COncerning the many WIP procedural games, perhaps one of the issues is that the coding involved appeals to a specific mindset of programmers who are interested in the systems first and the game second. But a lot of the projects you mention are as much about research as they are games, and research is just as important imo.

Rune Skovbo Johansen said...

I agree with some points in this article but disagree that an interest in procedural generation based on keys and locks, mazes, or unlockable regions is "putting the cart before the horse". I also don't understand what you find superior about the rooms and corridors type of generation. It seems based on a very narrow view of what maze algorithms can be. I wrote a full length reply in my own blog here:
http://blog.runevision.com/2011/08/forcing-structure-in-procedural-spaces.html

Andrew Doull said...

nullpointer: Of course.
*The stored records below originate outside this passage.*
(* ===== verification/MediaPoolSpec.v ===== *)
(** * Media pools: which tapes are taken, and what is stored for them *)

From stdpp Require Import sorting.
From S2P Require Import Prelude IndexFile MediaLabel MediaCatalog MediaCatalogSpec Inventory InventorySpec MediaPool.
From Stdlib Require Import Strings.Byte.

(** ** Catalogs of other media are not touched *)
Definition disk_ok (d : Disk) : Prop :=
  (forall p i, d_names d !! p = Some i -> is_Some (d_inodes d !! i))
  /\ (forall p q i, d_names d !! p = Some i -> d_names d !! q = Some i -> p = q).
Definition catalog_data (d : Disk) (u : uuid_t) : option (list byte) :=
  i ← d_names d !! catalog_path u; d_inodes d !! i.
(** Only files of media [x] differ. *)
Definition only_files_of (x : uuid_t) (d d' : Disk) : Prop :=
  disk_ok d' /\ forall p i, p.1 <> x ->
    (d_names d' !! p = d_names d !! p) /\ (d_names d !! p = Some i -> d_inodes d' !! i = d_inodes d !! i).

Lemma only_files_data x d d' u : only_files_of x d d' -> u <> x -> catalog_data d' u = catalog_data d u.
Proof.
  intros [_ H] Hu. unfold catalog_data.
  destruct (d_names d !! catalog_path u) as [i|] eqn:E.
  - destruct (H (catalog_path u) i Hu) as [Hn Hi]. rewrite Hn, E. cbn. by apply Hi.
  - destruct (H (catalog_path u) 0%nat Hu) as [Hn _]. by rewrite Hn, E.
Qed.
Lemma only_files_refl x d : disk_ok d -> only_files_of x d d.
Proof. by intros H. Qed.
Lemma only_files_trans x d1 d2 d3 : only_files_of x d1 d2 -> only_files_of x d2 d3 -> only_files_of x d1 d3.
Proof.
  intros [_ H1] [Hok H2]. split; [done|]. intros p i Hp. destruct (H1 p i Hp) as [Hn1 Hi1], (H2 p i Hp) as [Hn2 Hi2].
  split; [congruence|]. intros Hn. rewrite Hi2 by congruence. by apply Hi1.
Qed.
Lemma only_files_inode x p i data d :
  disk_ok d -> d_names d !! p = Some i -> p.1 = x -> only_files_of x d (set_inode i data d).
Proof.
  intros [Hdom Hinj] Hp Hx. split; [split|].
  - intros q j Hq. cbn in *. destruct (decide (j = i)) as [->|Hne]; [rewrite lookup_insert_eq; eauto|].
    rewrite lookup_insert_ne by done. eauto.
  - exact Hinj.
  - intros q j Hq. split; [done|]. intros Hj. cbn in *. rewrite lookup_insert_ne; [done|]. intros ->.
    by rewrite (Hinj _ _ _ Hj Hp) in Hq.
Qed.
Lemma only_files_create x p d :
  disk_ok d -> d_names d !! p = None -> p.1 = x -> only_files_of x d (create_file p d).2.
Proof.
  intros [Hdom Hinj] Hp Hx. unfold create_file. cbn [snd]. set (i := fresh (dom (d_inodes d))).
  assert (Hi : d_inodes d !! i = None) by (apply not_elem_of_dom, is_fresh).
  assert (Hno : forall q, d_names d !! q <> Some i).
  { intros q Hq. destruct (Hdom _ _ Hq) as [data Hd]. congruence. }
  split; [split|]; cbn.
  - intros q j Hq. destruct (decide (q = p)) as [->|Hne].
    + rewrite lookup_insert_eq in Hq. simplify_eq. rewrite lookup_insert_eq. eauto.
    + rewrite lookup_insert_ne in Hq by done. rewrite lookup_insert_ne by (intros <-; by eapply Hno). eauto.
  - intros q q' j [[<- <-]|[_ Hq]]%lookup_insert_Some [[<- Hj]|[_ Hq']]%lookup_insert_Some;
      [done|by apply Hno in Hq'|subst; by apply Hno in Hq|eauto].
  - intros q j Hq. split; [rewrite lookup_insert_ne; congruence|].
    intros Hj. rewrite lookup_insert_ne; [done|]. intros <-. by eapply Hno.
Qed.
Lemma only_files_rename x p q d d' :
  disk_ok d -> rename_file p q d = Some d' -> p.1 = x -> q.1 = x -> only_files_of x d d'.
Proof.
  intros [Hdom Hinj] Hr Hp Hq. unfold rename_file in Hr. destruct (d_names d !! p) as [i|] eqn:E; [|done].
  simplify_eq. split; [split|]; cbn.
  - intros k j Hk. destruct (decide (k = q)) as [->|Hne]; [rewrite lookup_insert_eq in Hk; simplify_eq; eauto|].
    rewrite lookup_insert_ne in Hk by done. apply lookup_delete_Some in Hk as [_ Hk]. eauto.
  - intros k k' j [[<- <-]|[_ [Hne Hk]%lookup_delete_Some]]%lookup_insert_Some
      [[<- Hj]|[_ [Hne' Hk']%lookup_delete_Some]]%lookup_insert_Some; [done| | |eauto].
    + by rewrite (Hinj _ _ _ Hk' E) in Hne'.
    + subst j. by rewrite (Hinj _ _ _ Hk E) in Hne.
  - intros k j Hk. split; [|done]. rewrite lookup_insert_ne, lookup_delete_ne; congruence.
Qed.

Lemma commit_disk o c d r c' d' :
  commit o c d = (r, (c', d')) ->
  d' = d \/ exists h data, mc_file c = Some h /\ d' = set_inode (fh_inode h) data d.
Proof. unfold commit. intros H. repeat case_match; simplify_eq; eauto. Qed.
Lemma temporary_file_only o x d r d' :
  disk_ok d -> create_temporary_database_file o x d = (r, d') ->
  only_files_of x d d' /\ forall h, r = Ok h -> d_names d' !! tmp_catalog_path x = Some (fh_inode h).
Proof.
  intros Hd H. unfold create_temporary_database_file in H.
  destruct (oo_basedir o); cbn [negb] in H; [|by simplify_eq].
  destruct (oo_open o); cbn [negb] in H; [|by simplify_eq].
  destruct (d_names d !! tmp_catalog_path x) as [i|] eqn:E.
  - assert (Ho : only_files_of x d (set_inode i [] d)) by (by eapply only_files_inode).
    destruct (oo_chown o); cbn in H; simplify_eq; (split; [done|]); intros h; [intros [= <-]|]; done.
  - pose proof (only_files_create x (tmp_catalog_path x) d Hd E eq_refl) as Ho. unfold create_file in *.
    destruct (oo_chown o); cbn in H, Ho; simplify_eq; (split; [done|]); intros h; [intros [= <-]|done].
    cbn. by rewrite lookup_insert_eq.
Qed.
(** A new catalog for a media, also one that cannot be written, leaves the files of other media alone. *)
Lemma overwrite_only o co renamed m d r d' :
  disk_ok d -> overwrite o co renamed m d = (r, d') -> only_files_of (ml_uuid (mi_label m)) d d'.
Proof.
  intros Hd H. set (x := ml_uuid (mi_label m)). unfold overwrite in H.
  assert (Hc : forall r d', create_temporary_database o co m d = (r, d') -> only_files_of x d d').
  { clear H r d'. intros r d' H. unfold create_temporary_database in H. fold x in H.
    destruct (create_temporary_database_file o x d) as [rf d1] eqn:Ef.
    destruct (temporary_file_only _ _ _ _ _ Hd Ef) as [Ho Hh].
    destruct rf as [h| |]; [|simplify_eq; done..]. specialize (Hh h eq_refl).
    destruct (register_label x 0 0 _) as [r1 me1] eqn:E1. apply register_label_file in E1 as [E1 _]. cbn in E1.
    destruct r1; [|simplify_eq; done..].
    destruct (match mi_media_set_label m with Some _ => _ | None => _ end) as [r2 me2] eqn:E2.
    assert (Hf : mc_file me2 = Some h).
    { destruct (mi_media_set_label m); [apply register_label_file in E2 as [E2 _]|]; congruence. }
    destruct r2; [|simplify_eq; done..].
    destruct (commit co me2 d1) as [r3 [me3 d3]] eqn:E3. apply commit_disk in E3.
    assert (Ho3 : only_files_of x d d3).
    { destruct E3 as [->|(h' & data & Hh' & ->)]; [done|]. simplify_eq.
      eapply only_files_trans; [done|]. by eapply only_files_inode; [apply Ho|..]. }
    destruct r3; simplify_eq; done. }
  destruct (create_temporary_database o co m d) as [[me| |] d1] eqn:E; [|simplify_eq; by apply (Hc _ _ eq_refl)..].
  specialize (Hc _ _ eq_refl). unfold finish_temporary_database in H.
  destruct renamed; [|by simplify_eq].
  destruct (rename_file _ _ d1) as [d2|] eqn:Er; simplify_eq; [|done].
  eapply only_files_trans; [done|]. eapply only_files_rename; [apply Hc|done..].
Qed.

(** ** Media that may be taken *)

(** The inventory as it is in the file. *)
Definition fresh_inventory (db : db_t) : Inventory := update_helpers (with_map (db_map db) inventory_new).
Definition entry_available (p : MediaPool) (e : MediaStateEntry) : Prop :=
  location_is_available (default Offline (me_location e)) p = true.
Definition never_used (e : MediaStateEntry) : Prop :=
  me_status e <> Some Full /\ match mi_media_set_label (me_id e) with Some set => unassigned set = true | None => True end.
(** The data of another set of the pool, expired by the policy. *)
Definition data_expired (now : Z) (p : MediaPool) (inv : Inventory) (e : MediaStateEntry) : Prop :=
  exists set, mi_media_set_label (me_id e) = Some set /\ ms_pool set = mp_name p /\ unassigned set = false
    /\ ms_uuid set <> set_uuid (mp_current_media_set p)
    /\ media_expire_time (me_id e) (mp_media_set_policy p) (mp_retention p) inv <= now.
Definition of_pool_or_free (p : MediaPool) (e : MediaStateEntry) : Prop :=
  media_pool (me_id e) = Some (mp_name p) \/ media_pool (me_id e) = None.
Record may_take (now : Z) (p : MediaPool) (db : db_t) (u : uuid_t) (e : MediaStateEntry) : Prop := {
  mt_known : db_map db !! u = Some e;
  mt_available : entry_available p e;
  mt_intact : me_status e <> Some Damaged /\ me_status e <> Some Retired;
  mt_unprotected : (of_pool_or_free p e /\ never_used e) \/ data_expired now p (fresh_inventory db) e;
}.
But your words would have a lot more weight if there was a corresponding plethora of PCG research on procedural puzzles, plots, AI director etc. Outside of academia, there is not. The attraction of beautiful worlds is too strong...

rune: That article's brilliant: a great read and defence - I was thinking specifically of your game when writing that lock and key puzzle paragraph :). If me quickly dashing off some thoughts about PCG without filling in all the blanks is going to get this quality of response I'm going to have to do it more often.

I'll comment more on your blog.

Rune Skovbo Johansen said...

Andrew: Thanks for the kind words! I wrote a reply to your comment on my own blog.

nullpointer said...

"nullpointer: Of course. But your words would have a lot more weight if there was a corresponding plethora of PCG research on procedural puzzles, plots, AI director etc. "

I disagree, I think that some of these things are already quite procedural, we just dont call them that. AI is full of emergent proceduralism and is vital for plenty of contemporary games. It could also be argued that many puzzle games, and strategy games are also procedural in erms of balancing of rules and outcomes. Just because they arent talked about in the same space as the 'pretty geometry' doesnt mean they arent part of a similar practice.